Pemerintah Perdana Menteri India Narendra Modi bersikeras mencabut status khusus Kashmir dalam upaya mengintegrasikan wilayah yang dilanda pemberontakan itu di India dan membukanya untuk pertumbuhan ekonomi yang lebih cepat.
Srivastava mengatakan ahli PBB mengeluarkan pernyataan tersebut tepat ketika India sedang menjamu sekelompok duta besar di Kashmir untuk menunjukkan kepada mereka situasi di lapangan. Para ahli itu, kata Srivastava, tidak menunggu jawaban dari pemerintah India atas pertanyaan-pertanyaan yang mereka ajukan.
"Sebaliknya, mereka memilih merilis asumsi mereka yang tidak akurat kepada media. Siaran pers juga sengaja diatur waktunya bertepatan dengan kunjungan sekelompok duta besar ke Jammu dan Kashmir," ujar dia.
Lebih dari 50 ribu orang tewas dalam pemberontakan melawan kekuasaan New Delhi di Kashmir yang dimulai pada 1989, menurut hitungan pemerintah. Yang lain menyebutkan jumlah korban lebih dari 100 ribu.

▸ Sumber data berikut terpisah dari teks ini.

(* ===== verification/RenderFacts.v ===== *)
(** * Theorems about rendering (greendotctl/src/render.rs)

    Port-id allocation never takes a foreign or CSI id and never overflows below
    the stated bound; the port groups link exactly what was asked for; whatever
    the renderers drop is reported. *)
From Stdlib Require Import Ascii String Sorted.
From stdpp Require Import base option list strings sets gmap pretty.
From S2P Require Import Prelude Ordered Validate IpAddr Types Desired Actual Render.
#[local] Open Scope string_scope.
#[local] Open Scope list_scope.
#[local] Open Scope N_scope.

(** ** Port ids *)

Lemma incr_u16_Ok x y : incr_u16 x = Ok y ↔ raw y = raw x + 1.
Proof. unfold incr_u16. by rewrite ok_or_Ok, refine_Some. Qed.
Lemma incr_u16_total x : raw x + 1 < 65536 → ∃ y, incr_u16 x = Ok y ∧ raw y = raw x + 1.
Proof.
  intros H. assert (Hf : fits 16 (raw x + 1)) by (by apply fits_spec).
  exists (Refine (raw x + 1) Hf). split; [|done]. by apply incr_u16_Ok.
Qed.

Section ports.
Context (reserved : gset u16).

Lemma skip_reserved_Ok fuel next id :
  skip_reserved fuel reserved next = Ok id → (id ∉ reserved) ∧ raw next <= raw id.
Proof.
  revert next. induction fuel as [|fuel IH]; intros next; cbn; case_decide; intros; inv_ok; try done.
  match goal with H : incr_u16 _ = _ |- _ => apply incr_u16_Ok in H end.
  match goal with H : skip_reserved _ _ _ = _ |- _ => apply IH in H as [? ?] end.
  split; [done|]. lia.
Qed.

Lemma assign_ids_Ok next ports ports' :
  assign_ids reserved next ports = Ok ports' →
  ports' = zip_with set_port_id ports (port_id <$> ports')
  ∧ length ports' = length ports
  ∧ StronglySorted N.lt ((λ p, raw (port_id p)) <$> ports')
  ∧ Forall (λ p, (port_id p ∉ reserved) ∧ raw next <= raw (port_id p)) ports'.
Proof.
  revert next ports'. induction ports as [|p ports IH]; intros next ports'; cbn -[skip_reserved]; intros H; inv_ok.
  { split_and!; [done..|constructor|constructor]. }
  match goal with H : skip_reserved _ _ _ = Ok _ |- _ => apply skip_reserved_Ok in H as [? ?] end.
  match goal with H : incr_u16 _ = _ |- _ => apply incr_u16_Ok in H end.
  match goal with H : assign_ids _ _ _ = Ok _ |- _ => apply IH in H as (Hz & Hl & Hs & Hf) end.
  split_and!; cbn.
  - by f_equal.
  - by rewrite Hl.
  - constructor; [done|]. apply Forall_fmap. eapply Forall_impl; [done|].
    cbn. intros q [_ ?]. lia.
  - constructor; [done|]. eapply Forall_impl; [done|]. cbn. intros q [? ?]. split; [done|lia].
Qed.

(** Reserved ids at or above [n]. *)
Definition above (n : N) : gset u16 := filter (λ x, n <= raw x) reserved.
Lemma above_in x : x ∈ reserved → size (above (raw x)) = S (size (above (raw x + 1))).
Proof.
  intros Hx. assert (Heq : above (raw x) = {[x]} ∪ above (raw x + 1)).
  { apply set_eq. intros y. unfold above. rewrite elem_of_union, !elem_of_filter, elem_of_singleton.
    split.
    - intros [Hle Hy]. destruct (decide (y = x)) as [->|Hne]; [by left|]. right. split; [|done].
      assert (raw y ≠ raw x) by (intros ?%raw_inj; done). lia.
    - intros [->|[? ?]]; [split; [lia|done]|split; [lia|done]]. }
  rewrite Heq, size_union, size_singleton; [done|].
  unfold above. set_unfold. intros y -> [Hle _]. lia.
Qed.
Lemma above_notin x : x ∉ reserved → above (raw x) = above (raw x + 1).
Proof.
  intros Hx. apply set_eq. intros y. unfold above. rewrite !elem_of_filter.
  split; [intros [Hle Hy]|intros [? ?]; split; [lia|done]]. split; [|done].
  assert (raw y ≠ raw x) by (intros ?%raw_inj; by subst). lia.
Qed.
Lemma above_le n : (size (above n) <= size reserved)%nat.
Proof. apply subseteq_size. unfold above. set_solver. Qed.

Lemma skip_reserved_total fuel next :
  (size (above (raw next)) <= fuel)%nat →
  raw next + N.of_nat (size (above (raw next))) < 65536 →
  ∃ id, skip_reserved fuel reserved next = Ok id ∧ (id ∉ reserved) ∧
    raw id + N.of_nat (size (above (raw id)))
    = raw next + N.of_nat (size (above (raw next))).
Proof.
  revert next. induction fuel as [|fuel IH]; intros next Hf Hb; cbn; case_decide as Hin.
  - rewrite above_in in Hf by done. lia.
  - eauto.
  - rewrite above_in in Hf, Hb by done.
    destruct (incr_u16_total next) as (y & Hy & Hry); [lia|].
    rewrite Hy. cbn. rewrite <- Hry in *.
    destruct (IH y) as (id & Hid & Hni & Heq); [lia|lia|].
    exists id. split_and!; [done..|]. rewrite (above_in next) by done. rewrite <- Hry. lia.
  - eauto.
Qed.
Lemma assign_ids_total next ports :
  raw next + N.of_nat (size (above (raw next))) + N.of_nat (length ports) <= 65535 →
  ∃ ports', assign_ids reserved next ports = Ok ports'.
Proof.
  revert next. induction ports as [|p ports IH]; intros next Hb; [by eexists|]. cbn -[skip_reserved] in Hb |- *.
  destruct (skip_reserved_total (S (size reserved)) next) as (id & Hid & Hni & Heq);
    [pose proof (above_le (raw next)); lia|lia|].
  rewrite Hid. cbn. destruct (incr_u16_total id) as (y & Hy & Hry); [lia|].
  rewrite Hy. cbn. destruct (IH y) as [ps Hps].
  { rewrite Hry, <- above_notin by done. lia. }
  rewrite Hps. by eexists.
Qed.
End ports.

Lemma sorted_lt_NoDup (l : list N) : StronglySorted N.lt l → NoDup l.
Proof.
  induction 1 as [|n l _ IH Hn]; constructor; [|done].
  rewrite Forall_forall in Hn. intros Hin%Hn. lia.
Qed.

(** ** The whole renderer *)

Lemma with_nqn_Ok e en : with_nqn e = Ok en ↔ en.1 = e ∧ nvme_nqn e = Ok en.2.
Proof.
  unfold with_nqn. rewrite bind_Ok. destruct en as [e' n]. cbn. split.
  - intros (m & Hm & [= <- <-]). done.
  - intros [-> H]. eauto.
Qed.
Lemma named_Ok l named :
  mapM with_nqn l = Ok named →
  named.*1 = l ∧ Forall (λ en, nvme_nqn en.1 = Ok en.2) named.
Proof.
  rewrite mapM_Ok. induction 1 as [|e en l named H _ [IH1 IH2]]; cbn; [done|].
  apply with_nqn_Ok in H as [<- H]. rewrite IH1. by split; [|constructor].
Qed.
Lemma render_nvmet_inv nvme dflt pci reserved d :
  render_nvmet nvme dflt pci reserved = Ok d →
  ∃ named, mapM with_nqn (nvmet_enabled nvme) = Ok named
    ∧ assign_ids reserved (lit 1) (render_ports dflt pci named) = Ok (nd_ports d)
    ∧ nd_subsystems d = omap render_subsys named.
Proof. unfold render_nvmet. intros H. inv_ok. eauto. Qed.

(** The key of a port: what it listens on. *)
Definition port_key (p : NvmetPortSpec) : Transport * IpAddr := (port_trtype p, port_traddr p).

Lemma zip_set_port_id {A} (f : NvmetPortSpec → A) ports ids :
  (∀ p id, f (set_port_id p id) = f p) → length ports = length ids →
  f <$> zip_with set_port_id ports ids = f <$> ports.
Proof.
  intros Hf. revert ids. induction ports as [|p ports IH]; intros [|id ids]; cbn; [done..|].
  intros [= H]. by rewrite Hf, IH.
Qed.
(** Allocation changes nothing of a port but its id. *)
Lemma assign_ids_fmap {A} (f : NvmetPortSpec → A) reserved next ports ports' :
  (∀ p id, f (set_port_id p id) = f p) →
  assign_ids reserved next ports = Ok ports' → f <$> ports' = f <$> ports.
Proof.
  intros Hf (Hz & Hl & _ & _)%assign_ids_Ok. rewrite Hz.
  apply zip_set_port_id; [done|]. by rewrite length_fmap.
Qed.

Lemma assign_ids_elem reserved next ports ports' k l :
  assign_ids reserved next ports = Ok ports' →
  (∃ p, p ∈ ports' ∧ port_key p = k ∧ port_subsystems p = l) ↔
  (∃ p, p ∈ ports ∧ port_key p = k ∧ port_subsystems p = l).
Proof.
  set (f p := (port_key p, port_subsystems p)). intros H%(assign_ids_fmap f); [|done].
  assert (Hf : ∀ ps : list NvmetPortSpec, (∃ p, p ∈ ps ∧ port_key p = k ∧ port_subsystems p = l) ↔ (k, l) ∈ f <$> ps).
  { intros ps. rewrite list_elem_of_fmap. unfold f. split.
    - intros (p & ? & <- & <-). eauto.
    - intros (p & [= -> ->] & ?). eauto. }
  by rewrite !Hf, H.
Qed.

(** ** Groups *)

Section groups.
Context (dflt : IpAddr) (pci : gmap string (list IpAddr)).
Abbreviation net := (btmap (Transport * IpAddr) (list Nqn)).

Lemma export_keys_spec e t a :
  (t, a) ∈ export_keys dflt pci e ↔
  a ∈ listen_addrs (nvme_interfaces e) dflt pci ∧
  ((t = Rdma ∧ nvme_want_rdma e = true) ∨ (t = Tcp ∧ nvme_want_tcp e = true)).
Proof.
  unfold export_keys. cbn. rewrite app_nil_r, elem_of_app.
  assert (Hw : ∀ (w : bool) t', (t, a) ∈ (if w then pair t' <$> listen_addrs (nvme_interfaces e) dflt pci else [])
    ↔ a ∈ listen_addrs (nvme_interfaces e) dflt pci ∧ t = t' ∧ w = true).
  { intros [] t'; [rewrite list_elem_of_fmap|rewrite elem_of_nil]; naive_solver. }
  rewrite !Hw. tauto.
Qed.
Lemma net_push_wf n (m : net) k : bt_wf m → bt_wf (net_push n m k).
Proof. apply bt_alter_wf. Qed.
Lemma push_keys_wf n ks (m : net) : bt_wf m → bt_wf (foldl (net_push n) m ks).
Proof. revert m; induction ks as [|k ks IH]; intros m Hm; cbn; [done|]. by apply IH, net_push_wf. Qed.
Lemma push_keys_lookup n ks (m : net) k n' :
  bt_wf m →
  n' ∈ default [] (bt_lookup k (foldl (net_push n) m ks)) ↔
  n' ∈ default [] (bt_lookup k m) ∨ (n' = n ∧ k ∈ ks).
Proof.
  revert m; induction ks as [|k1 ks IH]; intros m Hm; cbn; [set_solver|].
  rewrite IH by (by apply net_push_wf). unfold net_push.
  destruct (decide (k = k1)) as [->|Hne].
  - rewrite bt_lookup_alter by done. cbn. rewrite elem_of_app, list_elem_of_singleton, elem_of_cons.
    tauto.
  - rewrite bt_lookup_alter_ne by done. rewrite elem_of_cons. tauto.
Qed.
Lemma push_keys_present n ks (m : net) k :
  bt_lookup k (foldl (net_push n) m ks) = Some [] → bt_lookup k m = Some [].
Proof.
  revert m; induction ks as [|k1 ks IH]; intros m; cbn; [done|]. intros H%IH.
  destruct (decide (k = k1)) as [->|Hne].
  - revert H. unfold net_push. clear. induction m as [|[k2 v] m IHm]; cbn.
    { rewrite ocmp_refl. intros [= H]. }
    destruct (ocmp k1 k2) eqn:Hc; cbn; rewrite ?ocmp_refl, ?Hc; [|intros [= H]|done].
    intros [= H]. by destruct v.
  - unfold net_push in H. by rewrite bt_lookup_alter_ne in H.
Qed.

Definition go_groups (m : net) (named : list (NvmeExport * Nqn)) : net :=
  foldl (λ net '(e, n), foldl (net_push n) net (export_keys dflt pci e)) m named.
Lemma go_groups_wf m named : bt_wf m → bt_wf (go_groups m named).
Proof.
  revert m; induction named as [|[e n] l IH]; intros m Hm; cbn; [done|].
  by apply IH, push_keys_wf.
Qed.
Lemma go_groups_lookup m named k n' :
  bt_wf m →
  n' ∈ default [] (bt_lookup k (go_groups m named)) ↔
  n' ∈ default [] (bt_lookup k m) ∨
  ∃ e, (e, n') ∈ named ∧ k ∈ export_keys dflt pci e.
Proof.
  revert m; induction named as [|[e n] l IH]; intros m Hm; cbn; [set_solver|].
  unfold go_groups in IH. rewrite IH by (by apply push_keys_wf).
  rewrite push_keys_lookup by done. setoid_rewrite elem_of_cons. naive_solver.
Qed.
Lemma go_groups_nonempty m named k :
  bt_lookup k (go_groups m named) = Some [] → bt_lookup k m = Some [].
Proof.
  revert m; induction named as [|[e n] l IH]; intros m; cbn; [done|].
  intros H%IH. by apply push_keys_present in H.
Qed.

Lemma group_exports_wf named : bt_wf (group_exports dflt pci named).
Proof. apply go_groups_wf. constructor. Qed.
Lemma group_exports_spec named k n :
  (∃ l, (k, l) ∈ group_exports dflt pci named ∧ n ∈ l) ↔
  ∃ e, (e, n) ∈ named ∧ k ∈ export_keys dflt pci e.
Proof.
  pose proof (group_exports_wf named) as Hwf.
  pose proof (go_groups_lookup [] named k n ltac:(constructor)) as H.
  change (go_groups [] named) with (group_exports dflt pci named) in H.
  setoid_rewrite bt_elem_lookup; [|done].
  cbn [bt_lookup default] in H. rewrite elem_of_nil in H.
  destruct (bt_lookup k _); cbn in H; set_solver.
Qed.
End groups.

(** ** Ports of a rendered state *)

Definition wants (e : NvmeExport) (t : Transport) : bool :=
  match t with
  | Rdma => nvme_want_rdma e
  | Tcp => nvme_want_tcp e
  | Loop => nvme_want_loop e
  end.
(** The export is to be reachable at (t, a); a loop port binds no address. *)
Definition reachable_at (dflt : IpAddr) (pci : gmap string (list IpAddr)) (e : NvmeExport)
    (t : Transport) (a : IpAddr) : Prop :=
  wants e t ∧ (t ≠ Loop → a ∈ listen_addrs (nvme_interfaces e) dflt pci).

Lemma elem_of_loop_subs named n :
  n ∈ loop_subs named ↔ ∃ e, (e, n) ∈ named ∧ nvme_want_loop e.
Proof.
  unfold loop_subs. rewrite list_elem_of_fmap. setoid_rewrite list_elem_of_filter. split.
  - intros ([e m] & -> & ? & ?). eauto.
  - intros (e & ? & ?). by exists (e, n).
Qed.
Lemma render_ports_spec dflt pci named t n :
  ∀ a, (t = Loop → a = dflt) →
  (∃ p, p ∈ render_ports dflt pci named ∧ port_key p = (t, a) ∧ n ∈ port_subsystems p) ↔
  ∃ e, (e, n) ∈ named ∧ reachable_at dflt pci e t a.
Proof.
  intros a Ha. unfold render_ports.
  setoid_rewrite elem_of_app. setoid_rewrite list_elem_of_fmap.
  trans ((∃ l, ((t, a), l) ∈ group_exports dflt pci named ∧ n ∈ l)
         ∨ (t = Loop ∧ n ∈ loop_subs named)).
  { split.
    - intros (p & [([[t' a'] l] & -> & Hin)|Hin] & Hk & Hn).
      + left. unfold port_key in Hk. cbn in *. simplify_eq. eauto.
      + right. destruct (loop_subs named) as [|s l] eqn:Hl; [by apply elem_of_nil in Hin|].
        apply list_elem_of_singleton in Hin as ->. unfold port_key in Hk. cbn in *. by simplify_eq.
    - intros [(l & Hin & Hn)|[-> Hn]].
      + exists (net_port ((t, a), l)). split_and!; eauto.
      + rewrite (Ha eq_refl). destruct (loop_subs named) as [|s l]; [by apply elem_of_nil in Hn|].
        eexists. split; [right; by apply list_elem_of_singleton|done]. }
  rewrite group_exports_spec, elem_of_loop_subs. unfold reachable_at.
  setoid_rewrite export_keys_spec. destruct t; cbn; split.
  all: try (intros [(e & ? & ? & [[? Hw]|[? Hw]])|[? (e & ? & ?)]]; try done; exists e;
    rewrite ?Hw; by split_and!).
  all: intros (e & ? & Hw & Hl).
  - left. exists e. split_and!; auto. left. split; [done|]. by apply Is_true_true.
  - left. exists e. split_and!; auto. right. split; [done|]. by apply Is_true_true.
  - right. eauto.
Qed.
Lemma render_ports_keys dflt pci named : NoDup (port_key <$> render_ports dflt pci named).
Proof.
  unfold render_ports. rewrite fmap_app. apply NoDup_app. split_and!.
  - rewrite <- list_fmap_compose.
    rewrite (list_fmap_ext _ fst); [apply bt_wf_NoDup, group_exports_wf|].
    by intros ? [[??]?] _.
  - intros k Hk Hl. apply list_elem_of_fmap in Hk as (p & -> & Hp).
    apply list_elem_of_fmap in Hp as ([[t a] l] & -> & Hin).
    destruct (loop_subs named) as [|s l'] eqn:Hs; [by apply elem_of_nil in Hl|].
    apply list_elem_of_singleton in Hl. unfold port_key in Hl. cbn in Hl. simplify_eq.
    destruct l as [|n l].
    + apply bt_elem_lookup in Hin; [|apply group_exports_wf].
      apply (go_groups_nonempty dflt pci [] named) in Hin. discriminate Hin.
    + assert (∃ l0, ((Loop, dflt), l0) ∈ group_exports dflt pci named ∧ n ∈ l0)
        as (e & _ & He)%group_exports_spec by (eexists; split; [done|left]).
      apply export_keys_spec in He as (_ & [[? _]|[? _]]); done.
  - destruct (loop_subs named); [constructor|apply NoDup_singleton].
Qed.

Saingan India, Pakistan, mengeklaim Kashmir sebagai miliknya dan telah dua kali berperang dengan India terkait wilayah tersebut. Para ahli PBB mengatakan bahwa undang-undang baru dapat membuka jalan bagi orang luar untuk menetap di Kashmir dan mengubah demografi wilayah tersebut.